Altro paragrafo interessante sui rapporti tra partito e Coop, un pò oltre:
[…] Quello che salta però agli occhi è che dall’iniziale controllo del Partito sulle Coop e le altre attività associate si è passati ad una sorta di controllo delle Coop sul Partito. Tanto che, ancora e soprattutto oggi, molte beghe interne al PD, travestite sapientemente da scontro tra dirigenza e minoranza, altro non sembrano riguardare che uno scontro tra differenti fazioni all’interno del mondo delle cooperative. […]
Che cosa rimane in piedi degli ideali fondativi del sistema cooperativistico?
E’ chiaro che degli ideali socialisti e di mutuo soccorso che avevano accompagnato la formazione di cooperative di produzione e distribuzione all’interno del movimento operaio dell’Ottocento è rimasto poco o nulla. E quel poco e nulla rimane soltanto a livello di facciata, così come il richiamo ai valori della Resistenza. Questi ultimi, soprattutto, presenti se possono servire a dimostrare che qualche importante rappresentante (ad esempio Oscar Farinetti di Eataly) ha avuto rapporti famigliari e/o di Partito con protagonisti del mondo partigiano.
Tutto ciò porta alla constatazione che anche le Coop sono una lobby con degli interessi da difendere ed espandere come una qualsiasi altra impresa del capitalismo moderno?
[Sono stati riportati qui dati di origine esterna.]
(* ===== verification/Treap.v ===== *)
(** Treaps as a data structure: search trees ordered by [lt] on keys and heaps
    ordered by [mt].  This is the specification that the noun routines of the zoon
    module are refined to; the file shows that insertion, splitting and merging
    keep the invariant, what they contain, and that a treap is determined by its
    elements. *)
From stdpp Require Import base option list numbers.

(** A strict total order, as a boolean test, on the elements of a domain. *)
Class StrictOrder {A} (dom : A -> Prop) (lt : A -> A -> bool) : Prop := {
  so_irrefl a : dom a -> lt a a = false;
  so_trans a b c : dom a -> dom b -> dom c -> lt a b = true -> lt b c = true -> lt a c = true;
  so_total a b : dom a -> dom b -> a <> b -> lt a b = true \/ lt b a = true;
}.

Lemma so_asym {A} (dom : A -> Prop) lt `{!StrictOrder dom lt} a b :
  dom a -> dom b -> lt a b = true -> lt b a = true -> False.
Proof.
  intros Ha Hb H1 H2. pose proof (so_trans a b a Ha Hb Ha H1 H2) as H3.
  rewrite so_irrefl in H3 by done. done.
Qed.
Lemma so_flip {A} (dom : A -> Prop) lt `{!StrictOrder dom lt} a b :
  dom a -> dom b -> a <> b -> lt a b = false -> lt b a = true.
Proof. intros Ha Hb Hne H1. destruct (so_total a b Ha Hb Hne); congruence. Qed.

Inductive tree (E : Type) :=
  | Leaf
  | Node (n : E) (l r : tree E).
Arguments Leaf {E}.
Arguments Node {E} n l r.

Section treap.
Context {E K : Type} `{EqDecision K} (key : E -> K) (dom : K -> Prop).
Context (lt mt : K -> K -> bool) `{!StrictOrder dom lt} `{!StrictOrder dom mt}.

Fixpoint mem (x : E) (t : tree E) : Prop :=
  match t with
  | Leaf => False
  | Node n l r => x = n \/ mem x l \/ mem x r
  end.

(** The invariant: keys in the domain, searched by [lt], heaped by [mt]. *)
Fixpoint wf (t : tree E) : Prop :=
  match t with
  | Leaf => True
  | Node n l r =>
      dom (key n) /\
      (forall x, mem x l -> lt (key x) (key n) = true /\ mt (key n) (key x) = true) /\
      (forall x, mem x r -> lt (key n) (key x) = true /\ mt (key n) (key x) = true) /\
      wf l /\ wf r
  end.

Fixpoint tput (t : tree E) (e : E) : tree E :=
  match t with
  | Leaf => Node e Leaf Leaf
  | Node n l r =>
      if decide (key e = key n) then Node e l r
      else if lt (key e) (key n) then
        match tput l e with
        | Node cn cl cr =>
            if mt (key n) (key cn) then Node n (Node cn cl cr) r else Node cn cl (Node n cr r)
        | Leaf => Node n Leaf r
        end
      else
        match tput r e with
        | Node cn cl cr =>
            if mt (key n) (key cn) then Node n l (Node cn cl cr) else Node cn (Node n l cl) cr
        | Leaf => Node n l Leaf
        end
  end.

Fixpoint tsplit (t : tree E) (k : K) : tree E * tree E :=
  match t with
  | Leaf => (Leaf, Leaf)
  | Node n l r =>
      if decide (k = key n) then (l, r)
      else if lt k (key n) then let '(cl, cr) := tsplit l k in (cl, Node n cr r)
      else let '(cl, cr) := tsplit r k in (Node n l cl, cr)
  end.

Fixpoint tmerge (d : tree E) : tree E -> tree E :=
  fix merge_e (e : tree E) : tree E :=
  match d, e with
  | Leaf, _ => e
  | _, Leaf => d
  | Node dn dl dr, Node en el er =>
      if mt (key dn) (key en) then Node dn dl (tmerge dr e) else Node en (merge_e el) er
  end.

(** * Keys of a well-formed tree *)

Lemma wf_dom t x : wf t -> mem x t -> dom (key x).
Proof.
  induction t as [|n l IHl r IHr]; simpl; [done|].
  intros (Hd & _ & _ & Wl & Wr) [->|[Hx|Hx]]; auto.
Qed.

Lemma key_irrefl t x y : wf t -> mem x t -> key x = key y -> lt (key x) (key y) = true -> False.
Proof.
  intros Hwf Hx <- H1. rewrite so_irrefl in H1; [done|]. by eapply wf_dom.
Qed.

Lemma mem_key t x y : wf t -> mem x t -> mem y t -> key x = key y -> x = y.
Proof.
  intros Hwf Hx Hy Ek. pose proof (key_irrefl _ _ _ Hwf Hx Ek) as Hirr1.
  pose proof (key_irrefl _ _ _ Hwf Hy (eq_sym Ek)) as Hirr2.
  assert (Dx : dom (key x)) by (by eapply wf_dom). assert (Dy : dom (key y)) by (by eapply wf_dom).
  induction t as [|n l IHl r IHr]; simpl in *; [done|].
  destruct Hwf as (Hd & Hl & Hr & Wl & Wr).
  destruct Hx as [->|[Hx|Hx]], Hy as [->|[Hy|Hy]]; auto; exfalso.
  - by apply Hirr2, Hl.
  - by apply Hirr1, Hr.
  - by apply Hirr1, Hl.
  - apply Hirr1. apply Hl in Hx as [Hx _]. apply Hr in Hy as [Hy _].
    exact (so_trans _ _ _ Dx Hd Dy Hx Hy).
  - by apply Hirr2, Hr.
  - apply Hirr2. apply Hr in Hx as [Hx _]. apply Hl in Hy as [Hy _].
    exact (so_trans _ _ _ Dy Hd Dx Hy Hx).
Qed.

Lemma wf_Node n l r :
  dom (key n) ->
  (forall x, mem x l -> lt (key x) (key n) = true /\ mt (key n) (key x) = true) ->
  (forall x, mem x r -> lt (key n) (key x) = true /\ mt (key n) (key x) = true) ->
  wf l -> wf r -> wf (Node n l r).
Proof. done. Qed.

(** * Insertion *)

Lemma tput_mem t e x :
  (mem x (tput t e) -> x = e \/ mem x t) /\ mem e (tput t e) /\
  (mem x t -> key x <> key e -> mem x (tput t e)).
Proof.
  induction t as [|n l IHl r IHr]; simpl; [tauto|].
  destruct (decide (key e = key n)) as [Ek|Ek]; simpl.
  { split; [tauto|]. split; [tauto|]. intros [->|Hx] Hne; [congruence|by right]. }
  destruct (lt (key e) (key n)).
  - destruct (tput l e) as [|cn cl cr]; simpl in *; [tauto|].
    destruct (mt (key n) (key cn)); simpl; tauto.
  - destruct (tput r e) as [|cn cl cr]; simpl in *; [tauto|].
    destruct (mt (key n) (key cn)); simpl; tauto.
Qed.

(** A parent above the root of a heap is above all of it. *)
Lemma above_root n cn cl cr x :
  dom n -> wf (Node cn cl cr) -> mt n (key cn) = true -> mem x (Node cn cl cr) -> mt n (key x) = true.
Proof.
  intros Hn Hwf Hm Hx. pose proof (wf_dom _ _ Hwf Hx) as Dx.
  destruct Hwf as (Hd & Hl & Hr & _). simpl in Hx.
  destruct Hx as [->|[Hx|Hx]]; [done|..]; apply (so_trans _ (key cn)); try done;
    [by apply Hl|by apply Hr].
Qed.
Troppo semplice….e non esaustivo.
In realtà, però, lo scambio di favori tra aziende della grande distribuzione, banche di credito cooperativo, cooperative di servizi e cooperative di produzione (soprattutto del settore edilizio) e mondo politico ha finito quasi col determinare i programmi politici e le priorità economiche di quasi tutti i governi degli ultimi anni. Dalle Grandi Opere al Jobs Act, dalla gestione dell’”emergenza immigrazione” al salvataggio delle banche attraverso la rovina dei piccoli risparmiatori, dalla raccolta ed eliminazione dei rifiuti urbani e tossici all’organizzazione dei servizi alla persona, tutto sembra essere determinato da ciò che il modo della cooperazione ritiene prioritario.
Inoltre:
C’è però anche un altro aspetto che Amorosi sottolinea con insistenza ed abbondanza di particolare e di dati: la stretta connessione, che l’inchiesta Mafia capitale sembra aver per la prima volta disvelato, tra attività svolte da cooperative e criminalità organizzata sul territorio, anche se le interconnessioni tra mondo delle coop e mafie sembrano risalire, a detta del testo in questione, almeno dalla fine degli anni ’50, soprattutto nel settore dell’edilizia.
La cosa che forse infastidisce di più ha a che fare con la narrazione dominante che il mondo Coop è riuscito a propagare all’esterno:
Ma a cosa è dovuta la forza dello storytelling teso a giustificare ogni scelta delle consociate di Legacoop? Sintetizzando,in una sorta di “noi siamo i buoni”, quelli responsabili, impegnati nel sociale, che agiscono soltanto in base a nobili principi e ideali. Quei “Buoni” che Luca Rastello, nel suo ultimo, straordinario romanzo di denuncia aveva così umanamente e lucidamente stigmatizzato.4 E il riferimento al libro di Rastello non è casuale poiché anche l’associazione Libera di Don Ciotti fa parte della galassia derivata dall’universo coop.
C’è del marcio in Emilia, non solo in Danimarca. Dove la criminalità organizzata ha già stabilito le proprie basi.
Un mondo dove i legami politici, sia a destra che a sinistra, servono a garantire appalti e leggi tagliate su misura sulle necessità e sull’impellenza, ma soprattutto sulle pretese finanziarie, di una componente avida e spregiudicata dell’economia nazionale.